Recorded data:
§
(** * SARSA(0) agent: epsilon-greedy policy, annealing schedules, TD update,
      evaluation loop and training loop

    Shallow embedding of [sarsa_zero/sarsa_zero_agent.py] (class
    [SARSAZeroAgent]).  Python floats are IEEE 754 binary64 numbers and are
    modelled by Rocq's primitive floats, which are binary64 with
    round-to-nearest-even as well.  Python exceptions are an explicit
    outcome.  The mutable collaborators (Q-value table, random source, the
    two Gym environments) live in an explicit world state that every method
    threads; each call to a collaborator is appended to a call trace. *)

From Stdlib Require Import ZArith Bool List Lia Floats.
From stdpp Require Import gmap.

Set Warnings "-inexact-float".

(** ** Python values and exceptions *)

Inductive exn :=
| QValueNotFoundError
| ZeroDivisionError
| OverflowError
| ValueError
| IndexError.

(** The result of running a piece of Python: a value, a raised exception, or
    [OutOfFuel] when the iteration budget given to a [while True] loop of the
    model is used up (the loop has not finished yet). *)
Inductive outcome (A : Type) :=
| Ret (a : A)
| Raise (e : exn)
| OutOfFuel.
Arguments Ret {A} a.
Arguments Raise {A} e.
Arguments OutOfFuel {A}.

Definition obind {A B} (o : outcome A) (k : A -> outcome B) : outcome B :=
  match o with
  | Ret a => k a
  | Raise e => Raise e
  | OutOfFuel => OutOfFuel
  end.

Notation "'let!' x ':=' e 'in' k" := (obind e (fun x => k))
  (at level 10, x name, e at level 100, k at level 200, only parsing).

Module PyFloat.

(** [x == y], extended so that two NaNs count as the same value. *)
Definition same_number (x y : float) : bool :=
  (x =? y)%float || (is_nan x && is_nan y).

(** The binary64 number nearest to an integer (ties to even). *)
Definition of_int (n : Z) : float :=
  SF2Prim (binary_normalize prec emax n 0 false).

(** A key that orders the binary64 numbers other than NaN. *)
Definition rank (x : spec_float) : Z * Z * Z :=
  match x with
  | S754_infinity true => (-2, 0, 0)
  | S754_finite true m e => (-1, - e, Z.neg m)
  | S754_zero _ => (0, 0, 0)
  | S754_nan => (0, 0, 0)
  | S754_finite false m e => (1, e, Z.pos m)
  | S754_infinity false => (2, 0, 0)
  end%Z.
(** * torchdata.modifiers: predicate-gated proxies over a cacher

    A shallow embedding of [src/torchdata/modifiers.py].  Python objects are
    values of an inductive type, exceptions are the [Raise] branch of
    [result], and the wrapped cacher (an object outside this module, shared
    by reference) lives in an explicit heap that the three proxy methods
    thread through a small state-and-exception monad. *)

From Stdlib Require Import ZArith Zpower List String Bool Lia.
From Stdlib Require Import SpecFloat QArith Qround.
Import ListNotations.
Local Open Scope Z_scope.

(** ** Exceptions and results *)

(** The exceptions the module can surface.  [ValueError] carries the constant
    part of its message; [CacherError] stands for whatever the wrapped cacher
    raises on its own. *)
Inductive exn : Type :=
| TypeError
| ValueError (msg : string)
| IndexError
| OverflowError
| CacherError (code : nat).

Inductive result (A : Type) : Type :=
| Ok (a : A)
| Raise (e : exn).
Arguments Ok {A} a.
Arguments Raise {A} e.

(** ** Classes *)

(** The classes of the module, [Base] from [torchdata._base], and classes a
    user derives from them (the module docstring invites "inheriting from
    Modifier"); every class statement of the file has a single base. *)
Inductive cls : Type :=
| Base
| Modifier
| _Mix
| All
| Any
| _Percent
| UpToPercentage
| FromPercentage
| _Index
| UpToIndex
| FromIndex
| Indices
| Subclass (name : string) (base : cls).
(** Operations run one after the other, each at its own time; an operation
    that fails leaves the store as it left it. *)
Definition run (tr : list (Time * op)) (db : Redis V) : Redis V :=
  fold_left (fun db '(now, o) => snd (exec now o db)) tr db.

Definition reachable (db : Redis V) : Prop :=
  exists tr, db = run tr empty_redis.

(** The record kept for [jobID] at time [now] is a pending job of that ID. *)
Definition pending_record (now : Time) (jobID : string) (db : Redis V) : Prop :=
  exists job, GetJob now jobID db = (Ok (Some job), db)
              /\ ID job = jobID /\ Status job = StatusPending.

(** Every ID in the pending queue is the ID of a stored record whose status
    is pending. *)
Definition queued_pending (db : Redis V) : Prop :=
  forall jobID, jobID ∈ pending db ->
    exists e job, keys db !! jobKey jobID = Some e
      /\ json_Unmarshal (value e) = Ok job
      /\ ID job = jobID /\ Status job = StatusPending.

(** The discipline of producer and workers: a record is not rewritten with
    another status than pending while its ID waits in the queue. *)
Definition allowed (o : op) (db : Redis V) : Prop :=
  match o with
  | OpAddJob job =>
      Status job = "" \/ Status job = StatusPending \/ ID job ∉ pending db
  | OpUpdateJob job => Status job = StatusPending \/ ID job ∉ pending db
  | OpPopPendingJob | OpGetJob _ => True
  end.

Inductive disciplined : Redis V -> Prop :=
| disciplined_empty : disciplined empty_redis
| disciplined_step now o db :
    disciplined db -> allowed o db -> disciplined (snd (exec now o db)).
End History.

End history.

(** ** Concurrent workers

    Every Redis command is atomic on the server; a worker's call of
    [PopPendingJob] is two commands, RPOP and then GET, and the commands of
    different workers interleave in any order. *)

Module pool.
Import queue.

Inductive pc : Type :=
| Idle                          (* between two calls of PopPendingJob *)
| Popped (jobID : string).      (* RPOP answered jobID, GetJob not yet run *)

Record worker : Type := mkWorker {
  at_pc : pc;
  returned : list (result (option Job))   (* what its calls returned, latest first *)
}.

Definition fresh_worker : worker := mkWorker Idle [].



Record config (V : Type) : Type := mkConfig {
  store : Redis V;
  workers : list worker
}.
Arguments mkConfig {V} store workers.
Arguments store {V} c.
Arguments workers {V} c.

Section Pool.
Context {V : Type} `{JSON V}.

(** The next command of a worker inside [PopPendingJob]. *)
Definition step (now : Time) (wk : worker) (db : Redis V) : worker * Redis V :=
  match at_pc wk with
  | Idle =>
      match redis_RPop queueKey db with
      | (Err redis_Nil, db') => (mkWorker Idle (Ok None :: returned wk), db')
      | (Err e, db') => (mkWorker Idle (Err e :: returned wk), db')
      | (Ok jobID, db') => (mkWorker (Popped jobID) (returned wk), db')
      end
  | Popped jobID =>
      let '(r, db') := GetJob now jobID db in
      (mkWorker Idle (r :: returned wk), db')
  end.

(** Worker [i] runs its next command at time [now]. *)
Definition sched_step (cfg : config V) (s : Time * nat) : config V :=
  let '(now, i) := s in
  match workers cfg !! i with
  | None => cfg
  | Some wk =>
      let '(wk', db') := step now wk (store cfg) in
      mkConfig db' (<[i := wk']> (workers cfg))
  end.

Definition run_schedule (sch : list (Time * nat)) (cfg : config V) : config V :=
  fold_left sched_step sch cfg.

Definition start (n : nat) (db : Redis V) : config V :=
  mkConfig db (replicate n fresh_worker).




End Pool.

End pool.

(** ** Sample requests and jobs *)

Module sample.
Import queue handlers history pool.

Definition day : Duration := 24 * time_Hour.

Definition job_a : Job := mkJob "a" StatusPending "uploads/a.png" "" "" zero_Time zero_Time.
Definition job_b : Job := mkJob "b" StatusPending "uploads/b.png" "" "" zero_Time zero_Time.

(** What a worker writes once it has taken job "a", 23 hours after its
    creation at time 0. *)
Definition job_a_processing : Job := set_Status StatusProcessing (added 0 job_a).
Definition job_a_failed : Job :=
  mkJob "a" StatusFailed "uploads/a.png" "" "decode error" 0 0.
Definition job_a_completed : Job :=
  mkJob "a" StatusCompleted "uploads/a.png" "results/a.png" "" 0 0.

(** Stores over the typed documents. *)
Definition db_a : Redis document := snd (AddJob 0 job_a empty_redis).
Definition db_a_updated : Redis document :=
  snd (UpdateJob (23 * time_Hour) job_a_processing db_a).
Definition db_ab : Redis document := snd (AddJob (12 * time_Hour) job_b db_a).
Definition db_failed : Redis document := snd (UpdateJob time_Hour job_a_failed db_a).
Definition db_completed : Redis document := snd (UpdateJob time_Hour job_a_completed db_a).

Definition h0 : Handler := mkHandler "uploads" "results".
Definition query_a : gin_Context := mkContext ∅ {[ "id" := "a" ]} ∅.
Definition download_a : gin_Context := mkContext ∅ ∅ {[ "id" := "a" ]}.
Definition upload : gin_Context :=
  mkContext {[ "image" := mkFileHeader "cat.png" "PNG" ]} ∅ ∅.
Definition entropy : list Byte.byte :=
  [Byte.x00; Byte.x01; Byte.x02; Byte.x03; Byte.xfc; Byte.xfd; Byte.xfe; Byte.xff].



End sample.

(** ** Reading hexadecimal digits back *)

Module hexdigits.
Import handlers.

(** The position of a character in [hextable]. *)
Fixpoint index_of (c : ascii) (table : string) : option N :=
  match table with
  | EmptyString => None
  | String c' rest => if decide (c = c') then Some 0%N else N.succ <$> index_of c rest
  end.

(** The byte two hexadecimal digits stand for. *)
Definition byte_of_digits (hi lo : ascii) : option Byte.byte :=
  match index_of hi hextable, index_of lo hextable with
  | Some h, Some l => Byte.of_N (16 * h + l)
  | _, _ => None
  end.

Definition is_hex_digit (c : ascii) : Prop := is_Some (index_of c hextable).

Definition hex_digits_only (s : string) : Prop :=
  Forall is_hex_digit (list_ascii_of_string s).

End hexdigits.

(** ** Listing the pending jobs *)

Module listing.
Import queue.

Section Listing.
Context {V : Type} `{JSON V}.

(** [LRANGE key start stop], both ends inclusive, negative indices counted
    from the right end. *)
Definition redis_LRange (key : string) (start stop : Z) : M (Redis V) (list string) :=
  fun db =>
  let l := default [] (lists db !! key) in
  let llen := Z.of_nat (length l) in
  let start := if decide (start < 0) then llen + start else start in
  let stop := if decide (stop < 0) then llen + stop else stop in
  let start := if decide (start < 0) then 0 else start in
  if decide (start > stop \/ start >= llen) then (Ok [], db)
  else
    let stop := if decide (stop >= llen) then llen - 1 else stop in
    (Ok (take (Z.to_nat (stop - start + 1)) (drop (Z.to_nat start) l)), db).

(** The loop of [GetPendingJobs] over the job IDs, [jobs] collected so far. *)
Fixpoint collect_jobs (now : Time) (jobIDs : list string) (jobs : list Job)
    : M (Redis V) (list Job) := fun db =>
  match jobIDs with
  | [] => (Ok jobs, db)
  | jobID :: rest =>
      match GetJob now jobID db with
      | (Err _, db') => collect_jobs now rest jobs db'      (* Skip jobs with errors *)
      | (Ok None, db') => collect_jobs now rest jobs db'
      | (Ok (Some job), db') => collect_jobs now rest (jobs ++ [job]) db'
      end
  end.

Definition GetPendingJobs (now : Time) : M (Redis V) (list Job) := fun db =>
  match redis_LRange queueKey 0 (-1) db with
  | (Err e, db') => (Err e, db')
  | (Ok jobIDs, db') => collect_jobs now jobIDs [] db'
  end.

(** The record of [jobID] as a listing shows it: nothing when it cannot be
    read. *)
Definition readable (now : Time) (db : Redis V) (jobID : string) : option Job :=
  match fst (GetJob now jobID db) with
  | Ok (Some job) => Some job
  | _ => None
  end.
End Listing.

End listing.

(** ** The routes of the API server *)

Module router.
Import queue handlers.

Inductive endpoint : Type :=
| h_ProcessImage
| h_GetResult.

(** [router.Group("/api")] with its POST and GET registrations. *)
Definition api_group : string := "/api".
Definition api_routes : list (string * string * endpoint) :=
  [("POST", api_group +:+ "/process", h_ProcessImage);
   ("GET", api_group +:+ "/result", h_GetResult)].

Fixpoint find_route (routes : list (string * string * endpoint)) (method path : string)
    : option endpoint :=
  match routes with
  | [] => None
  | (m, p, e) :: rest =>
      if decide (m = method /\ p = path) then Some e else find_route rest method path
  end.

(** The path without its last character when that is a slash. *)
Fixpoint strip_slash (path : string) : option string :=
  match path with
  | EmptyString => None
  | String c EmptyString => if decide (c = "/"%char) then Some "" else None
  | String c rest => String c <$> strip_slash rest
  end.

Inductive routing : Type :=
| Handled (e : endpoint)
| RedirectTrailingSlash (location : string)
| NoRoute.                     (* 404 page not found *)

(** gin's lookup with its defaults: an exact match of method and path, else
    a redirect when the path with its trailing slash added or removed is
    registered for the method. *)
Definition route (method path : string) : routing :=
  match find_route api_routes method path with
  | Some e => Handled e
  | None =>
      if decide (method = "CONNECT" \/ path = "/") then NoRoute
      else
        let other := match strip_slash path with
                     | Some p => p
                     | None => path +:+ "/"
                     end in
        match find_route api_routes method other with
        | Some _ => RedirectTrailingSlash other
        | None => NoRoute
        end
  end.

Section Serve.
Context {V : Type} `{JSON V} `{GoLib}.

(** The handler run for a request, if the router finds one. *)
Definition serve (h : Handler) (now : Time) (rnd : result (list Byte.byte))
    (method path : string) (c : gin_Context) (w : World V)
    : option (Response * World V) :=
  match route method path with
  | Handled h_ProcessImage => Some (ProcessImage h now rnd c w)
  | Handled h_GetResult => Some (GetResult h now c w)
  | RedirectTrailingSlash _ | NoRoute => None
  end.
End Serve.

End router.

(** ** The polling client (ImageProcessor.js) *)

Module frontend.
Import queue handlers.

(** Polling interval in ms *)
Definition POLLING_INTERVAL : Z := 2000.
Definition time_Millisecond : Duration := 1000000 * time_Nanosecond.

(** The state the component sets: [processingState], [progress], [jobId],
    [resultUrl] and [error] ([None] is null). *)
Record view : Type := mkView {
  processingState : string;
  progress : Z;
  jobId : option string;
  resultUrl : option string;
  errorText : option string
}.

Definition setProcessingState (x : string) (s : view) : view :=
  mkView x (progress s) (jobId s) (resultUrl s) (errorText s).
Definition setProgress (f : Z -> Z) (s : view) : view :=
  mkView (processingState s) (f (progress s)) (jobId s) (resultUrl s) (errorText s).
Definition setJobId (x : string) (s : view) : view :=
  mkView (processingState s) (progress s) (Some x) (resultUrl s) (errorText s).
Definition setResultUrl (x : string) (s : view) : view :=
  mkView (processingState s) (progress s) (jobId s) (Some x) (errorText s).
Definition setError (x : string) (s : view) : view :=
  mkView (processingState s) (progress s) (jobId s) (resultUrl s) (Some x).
§
Both end lines included, restate word for word the lines above from the line with "Module router." to the line with "Definition route (method", and nothing else.

* _ANSWER SPACE_:
Module router.
Import queue handlers.

Inductive endpoint : Type :=
| h_ProcessImage
| h_GetResult.

(** [router.Group("/api")] with its POST and GET registrations. *)
Definition api_group : string := "/api".
Definition api_routes : list (string * string * endpoint) :=
  [("POST", api_group +:+ "/process", h_ProcessImage);
   ("GET", api_group +:+ "/result", h_GetResult)].

Fixpoint find_route (routes : list (string * string * endpoint)) (method path : string)
    : option endpoint :=
  match routes with
  | [] => None
  | (m, p, e) :: rest =>
      if decide (m = method /\ p = path) then Some e else find_route rest method path
  end.

(** The path without its last character when that is a slash. *)
Fixpoint strip_slash (path : string) : option string :=
  match path with
  | EmptyString => None
  | String c EmptyString => if decide (c = "/"%char) then Some "" else None
  | String c rest => String c <$> strip_slash rest
  end.

Inductive routing : Type :=
| Handled (e : endpoint)
| RedirectTrailingSlash (location : string)
| NoRoute.                     (* 404 page not found *)

(** gin's lookup with its defaults: an exact match of method and path, else
    a redirect when the path with its trailing slash added or removed is
    registered for the method. *)
Definition route (method path : string) : routing :=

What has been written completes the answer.